Os trabalhadores do transporte coletivo de Curitiba podem iniciar uma greve geral a partir da zero hora desta quinta-feira (12).
A Banda B entrou em contato na manhã desta terça-feira (10) com o Sindicato dos Motoristas e Cobradores de Ônibus de Curitiba e Região Metropolitana (Sindimoc) que confirmou que os pagamentos dos trabalhadores, previsto para o último dia 6 de maio, sexta-feira, não foi realizado.

Segundo o Sindimoc, a paralisação, caso aconteça, será geral e não apenas restritas às três empresas que estão com pagamentos atrasados – Gloria, CCD e Tamandaré Filial.
Segundo o sindicato, ‘não há perspectiva de que os pagamentos aconteçam antes do início previsto para a greve.
A Urbs confirmou o atraso nos repasses às empresas e alega que aguarda a aprovação, pela Câmara Municipal de Curitiba (CMC), do projeto de suplementação orçamentária de R$ 174 milhões, que será usado, em sua maior parte, para fazer frente ao déficit do sistema em 2022.
O município de Curitiba, segundo a nota, também aguarda o repasse de subsídio ao transporte coletivo por meio do convênio com o Governo do Estado, o que deve ocorrer até meados da semana.
No mês no passado, trabalhadores de algumas empresas já haviam relatado atrasos nos pagamentos, mas a greve ficou descartada naquele momento.
O que diz o Governo do Estado
A Banda B entrou em contato com a Coordenação da Região Metropolitana de Curitiba (Comec) que informou que conforme previsto em convênio assinado entre Governo do Estado e Prefeitura de Curitiba a parcela do subsídio será paga nesta semana.
A Banda B entrou em contato com a Câmara Municipal de Curitiba (CMC) que informou que o projeto de lei orçamentária que remaneja R$ 174 milhões do orçamento da capital para a Urbs está tramitando pelas comissões temáticas da Câmara de Vereadores, que é uma etapa obrigatória antes da submissão ao plenário.
O que diz a Câmara Municipal de Curitiba
Protocolado no dia 1º de abril, o projeto ficou sob análise da Procuradoria Jurídica, para instrução técnica, do dia 4 ao dia 18, quando seguiu para análise da admissibilidade pela Comissão de Economia.

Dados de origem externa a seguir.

(* ===== verification/NormalizePlugins.v ===== *)
(** * Normalization: the plugin URL of Minecraft and the templates of Packer

    [_normalize_minecraft_plugin_install_url_execution] of
    [netbox_rpc/domain/normalization.py], with what it uses of [urllib.parse] and of
    [ipaddress], and [netbox_rpc/packer_normalizer.py].

    [urlparse] is the one of Python 3.12 on Latin-1 texts, where its NFKC check always
    passes.  [PackerTemplate] is the class of the other plugin as a test on objects, [None]
    when the plugin is not installed. *)

From S2P Require Import Prelude PyValue CredentialContract Spans PyRegex SecretPatterns Protected Contracts Lease.
From S2P Require Import Backends CredentialAuthority Targets Admission Normalize NormalizeDevices NormalizeServices.
From S2P Require Import NormalizeHosts NormalizeAllowlists NormalizeIdentity NormalizeSambaDc.
Import JsonNotations.

Local Open Scope Z_scope.

(** ** [urllib.parse.urlparse] *)

Fixpoint drop_c0 (s : string) : string :=
  match s with
  | String c r => if code c <=? 32 then drop_c0 r else s
  | EmptyString => s
  end.
(** [s[n:]]. *)
Definition str_drop (n : nat) (s : string) : string := String.substring n (String.length s - n) s.
(** The text before the first character that satisfies [p]. *)
Fixpoint str_until (p : ascii -> bool) (s : string) : string :=
  match s with
  | String c r => if p c then EmptyString else String c (str_until p r)
  | EmptyString => s
  end.
Definition between_code (lo hi : Z) (c : ascii) : bool := (lo <=? code c) && (code c <=? hi).
Definition ascii_alpha (c : ascii) : bool := between_code 65 90 c || between_code 97 122 c.
Definition is_any (cs : string) (c : ascii) : bool := str_contains (String c EmptyString) cs.
Definition scheme_char (c : ascii) : bool := ascii_alpha c || is_digit c || is_any "+-." c.
Definition starts_alpha (s : string) : bool := match s with String c _ => ascii_alpha c | EmptyString => false end.

Definition host_info (netloc : string) : string := last_part (str_split "@"%char netloc).
(** [_check_bracketed_netloc]. *)
Definition bracketed_ok (netloc : string) : bool :=
  let hostinfo := host_info netloc in
  let hostname :=
    if str_contains "[" hostinfo then
      let bracketed := str_after "["%char hostinfo in
      let rest := str_after "]"%char bracketed in
      if str_truthy (str_before "["%char hostinfo) || (str_truthy rest && negb (str_startswith ":" rest)) then None
      else Some (str_before "]"%char bracketed)
    else Some (str_before ":"%char hostinfo) in
  match hostname with
  | None => false
  | Some h =>
      if str_startswith "v" h then
        let digits := str_before "."%char (str_drop 1 h) in
        str_truthy digits && str_forall is_hex digits && str_truthy (str_after "."%char h)
      else match ip_address h with Some IPv6 => true | _ => false end
  end.
(** The scheme and the network location; [None] is [ValueError]. *)
Definition urlsplit (url : string) : option (string * string) :=
  let url := str_filter (fun c => negb ((code c =? 9) || (code c =? 10) || (code c =? 13))) (drop_c0 url) in
  let head := str_before ":"%char url in
  let '(scheme, url) :=
    if str_contains ":" url && starts_alpha head && str_forall scheme_char head
    then (str_lower head, str_after ":"%char url) else (EmptyString, url) in
  if str_startswith "//" url then
    let netloc := str_until (is_any "/?#") (str_drop 2 url) in
    let opened := str_contains "[" netloc in
    if negb (Bool.eqb opened (str_contains "]" netloc)) then None
    else if opened && negb (bracketed_ok netloc) then None
    else Some (scheme, netloc)
  else Some (scheme, EmptyString).
(** [SplitResult.hostname]; empty where it is [None]. *)
Definition hostname (netloc : string) : string :=
  let hostinfo := host_info netloc in
  let h := if str_contains "[" hostinfo then str_before "]"%char (str_after "["%char hostinfo)
           else str_before ":"%char hostinfo in
  str_lower (str_before "%"%char h) +:+ (if str_contains "%" h then "%" +:+ str_after "%"%char h else EmptyString).

(** ** Private addresses *)

Definition _private_networks4 : list (Z * Z) :=
  [(v4 0 0 0 0, 8); (v4 10 0 0 0, 8); (v4 127 0 0 0, 8); (v4 169 254 0 0, 16); (v4 172 16 0 0, 12); (v4 192 0 0 0, 24);
   (v4 192 0 0 170, 31); (v4 192 0 2 0, 24); (v4 192 168 0 0, 16); (v4 198 18 0 0, 15); (v4 198 51 100 0, 24);
   (v4 203 0 113 0, 24); (v4 240 0 0 0, 4); (v4 255 255 255 255, 32)].
Definition _private_exceptions4 : list (Z * Z) := [(v4 192 0 0 9, 32); (v4 192 0 0 10, 32)].
Definition in_any (bits : Z) (nets : list (Z * Z)) (v : Z) : bool := existsb (fun n => within bits n.1 n.2 v) nets.
(** Networks by the groups of their base. *)
Definition groups (l : list Z) : Z := Z.shiftl (fold_left (fun n g => 65536 * n + g) l 0) (16 * (8 - Z.of_nat (List.length l))).
Definition _private_networks6 : list (Z * Z) :=
  [(1, 128); (0, 128); (groups [0; 0; 0; 0; 0; 65535], 96); (groups [100; 65435; 1], 48); (groups [256], 64);
   (groups [8193], 23); (groups [8193; 3512], 32); (groups [8194], 16); (groups [16383], 20); (groups [64512], 7);
   (groups [65152], 10)].
Definition _private_exceptions6 : list (Z * Z) :=
  [(groups [8193; 1] + 1, 128); (groups [8193; 1] + 2, 128); (groups [8193; 3], 32); (groups [8193; 4; 274], 48);
   (groups [8193; 32], 28); (groups [8193; 48], 28)].
Definition is_private4 (v : Z) : bool := in_any 32 _private_networks4 v && negb (in_any 32 _private_exceptions4 v).
Definition is_private (bits v : Z) : bool :=
  if bits =? 32 then is_private4 v
  else if Z.shiftr v 32 =? 65535 then is_private4 (Z.land v (Z.ones 32))
  else in_any 128 _private_networks6 v && negb (in_any 128 _private_exceptions6 v).
Definition local_address (a : Z * Z) : bool :=
  is_private a.1 a.2 || is_kind Loopback a.1 a.2 || is_kind LinkLocal a.1 a.2 || is_kind Multicast a.1 a.2.

(** ** The plugin URL *)

Definition local_name (host : string) : bool :=
  str_in host ["localhost"; "localhost.localdomain"] || str_endswith ".local" host.
Definition _minecraft_public_url (raw : value) : res string :=
  let v := text_of raw in
  _ ← require (str_len v <=? 2048) (invalid_param "source_url may contain at most 2048 characters.");
  parsed ← match urlsplit v with Some p => Ok p | None => Err ValueError end;
  let '(scheme, netloc) := parsed in
  _ ← require (str_in scheme ["http"; "https"] && str_truthy netloc && str_truthy (hostname netloc))
        (invalid_param "source_url must be an http(s) URL.");
  let host := str_lower (str_strip (hostname netloc)) in
  _ ← require (negb (local_name host)) (invalid_param "source_url host is not allowed.");
  _ ← require (match parse_address host with Some a => negb (local_address a) | None => true end)
        (invalid_param "source_url must not point to a private or local IP address.");
  _ ← require (negb (str_any (fun c => code c <? 32) v)) (invalid_param "source_url must not contain control characters.");
  Ok v.

Example urls :
  map (fun u => match _minecraft_public_url (VStr u) with Ok _ => true | Err _ => false end)
    ["https://cdn.example.net/a.jar"; "http://user@8.8.8.8:80/"; "http://10.0.0.1/"; "http://[::ffff:10.0.0.1]/";
     "http://[2606:4700::1111]/a"; "ftp://example.net/"; "http://LOCALHOST/"; "http://[::1/"; "http:///a"]
  = [true; true; false; false; true; false; false; false; false].
Proof. vm_compute. done. Qed.

(** Names and short forms of the loopback address that the filter does not know. *)
Example loopback_urls :
  map (fun u => match _minecraft_public_url (VStr u) with Ok _ => true | Err _ => false end)
    ["http://localhost/"; "http://127.0.0.1/"; "http://localhost./"; "http://127.1/"; "http://2130706433/"]
  = [false; false; true; true; true].
Proof. vm_compute. done. Qed.

Section Url.
Context `{PyLib}.
Definition _normalize_minecraft_plugin_install_url_execution (i : norm_input) : res payload :=
params ← params_of i;
server_uuid ← _minecraft_server_uuid params;
source_url ← _minecraft_public_url (get "source_url" params);
filename ← _minecraft_jar_filename (get "filename" params) "filename";
restart ← _bool_param params "restart" false;
_copy_optional_ssh_overrides params
  (opening i ["server_uuid" :- VStr server_uuid; "source_url" :- VStr source_url; "filename" :- VStr filename;
              "restart" :- VBool restart]
             ["server_uuid" :- VStr server_uuid; "source_url_sha256" :- _hash_text source_url;
              "filename" :- VStr filename; "restart" :- VBool restart]).
End Url.

(** ** Packer *)

Definition _DEFAULT_VERIFY_SERVICES : list string := ["qemu-guest-agent"].
Definition _SERVICE_NAME_ALLOWED (c : ascii) : bool := ascii_alpha c || is_digit c || is_any "_.@:-" c.
Definition coerced_service (item : value) : res string :=
  let name := text_of item in
  _ ← require (str_truthy name && (str_len name <=? 100) && str_forall _SERVICE_NAME_ALLOWED name)
        (invalid_param "each services entry must be a valid systemd unit name.");
  Ok name.
Definition _coerce_services (raw : value) : res (list string) :=
  if blank raw then Ok _DEFAULT_VERIFY_SERVICES else
  match sequence_of raw with
  | None => Err (invalid_param "services must be a list of systemd unit names.")
  | Some l => services ← map_res coerced_service l; Ok (match services with [] => _DEFAULT_VERIFY_SERVICES | _ => services end)
  end.

(** Exactly one of the two references. *)
Inductive credential_reference : Type := Legacy (pk : Z) | OpenBao (assignment : Z).
Definition _resolve_credential_reference (d : openbao_directory) (i : norm_input) (params : dict)
  : res credential_reference :=
  legacy ← _optional_int_range params "rpc_ssh_credential_pk" 1 None;
  openbao ← _optional_int_range params "openbao_assignment_id" 1 None;
  let refusal := Err (invalid_param "Exactly one of rpc_ssh_credential_pk or openbao_assignment_id is required.") in
  match legacy, openbao with
  | Some pk, None => Ok (Legacy pk)
  | None, Some id =>
      reference ← resolve_openbao_assignment_reference d i (Some id) true;
      match reference with Some id => Ok (OpenBao id) | None => refusal end
  | _, _ => refusal
  end.
Definition is_openbao (r : credential_reference) : bool := match r with OpenBao _ => true | Legacy _ => false end.
Definition _resolve_ssh_host (params : dict) (template : Targets.attribute) (bound : bool) : res string :=
  let proxmox_node := str_strip (attr_or_empty template "proxmox_node") in
  let host_override := text_of (get "ssh_host" params) in
  if str_truthy host_override && negb bound then Ok host_override else
  _ ← require (negb (str_truthy host_override) || String.eqb host_override proxmox_node)
        (RPCExecutionError "RPC_PACKER_HOST_MISMATCH" "ssh_host must match the template's own proxmox_node.");
  _ ← require (str_truthy proxmox_node)
        (RPCExecutionError "RPC_PACKER_HOST_UNRESOLVED"
           "The PackerTemplate has no proxmox_node; cannot resolve an SSH host.");
  Ok proxmox_node.
Definition template_vmid (template : Targets.attribute) : res value :=
  match attr template "proxmox_template_id" with
  | Val v => match py_int v with
             | Ok n => Ok (VInt n)
             | Err OverflowError => Err OverflowError
             | Err _ => Ok VNone
             end
  | Obj _ _ => Ok VNone
  end.

Definition PACKER_VM_VERIFY_SERVICES : string := "packer.vm.verify_services".
Definition normalize_packer_vm_execution (PackerTemplate : option (Targets.attribute -> bool)) (d : openbao_directory)
  (i : norm_input) : res payload :=
  is_template ← match PackerTemplate with
                | Some f => Ok f
                | None => Err (RPCExecutionError "RPC_PACKER_PLUGIN_MISSING"
                                 "netbox-packer is not installed; packer.vm.* procedures require it.")
                end;
  let template := ni_object i in
  _ ← require (is_template template)
        (invalid_param "packer.vm.* procedures must target a netbox-packer PackerTemplate.");
  params ← params_of i;
  reference ← _resolve_credential_reference d i params;
  host ← _resolve_ssh_host params template (is_openbao reference);
  port ← _optional_int_range params "ssh_port" 1 (Some 65535);
  vmid ← template_vmid template;
  let node := ["proxmox_node" :- VStr host; "proxmox_template_id" :- vmid] in
  let p := opening i (["rpc_ssh_host" :- VStr host; "rpc_ssh_port" :- VInt (default 22 port)] ++ node) node in
  let p := match reference with
           | OpenBao id => both "rpc_openbao_assignment_id" (VInt id) p
           | Legacy pk => both "rpc_ssh_credential_pk" (VInt pk) p
           end in
  if String.eqb (ni_procedure i) PACKER_VM_VERIFY_SERVICES then
    services ← _coerce_services (get "services" params);
    Ok (both "services" (VList (map VStr services)) p)
  else Ok p.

Lá, o presidente Serginho do Posto (União) designou Osias Moraes (Republicanos) como relator, que já se manifestou favorável à matéria na reunião do dia 4 de maio, mas houve pedido de vista das vereadoras Indiara Barbosa (Novo) e Professora Josete (PT).
A próxima reunião de Economia é nesta quarta-feira (11). Se houver a admissibilidade, o projeto passará por três sessões consecutivas na Ordem do Dia, para recebimento de emendas, depois é submetido a nova votação em Economia e, se aprovado, só então será submetido ao plenário.
Por se tratar de crédito orçamentário, não há previsão regimental de votação em regime de urgência. Se o cronograma for seguindo à risca, há a possiblidade de encerrar a votação do projeto ainda em maio.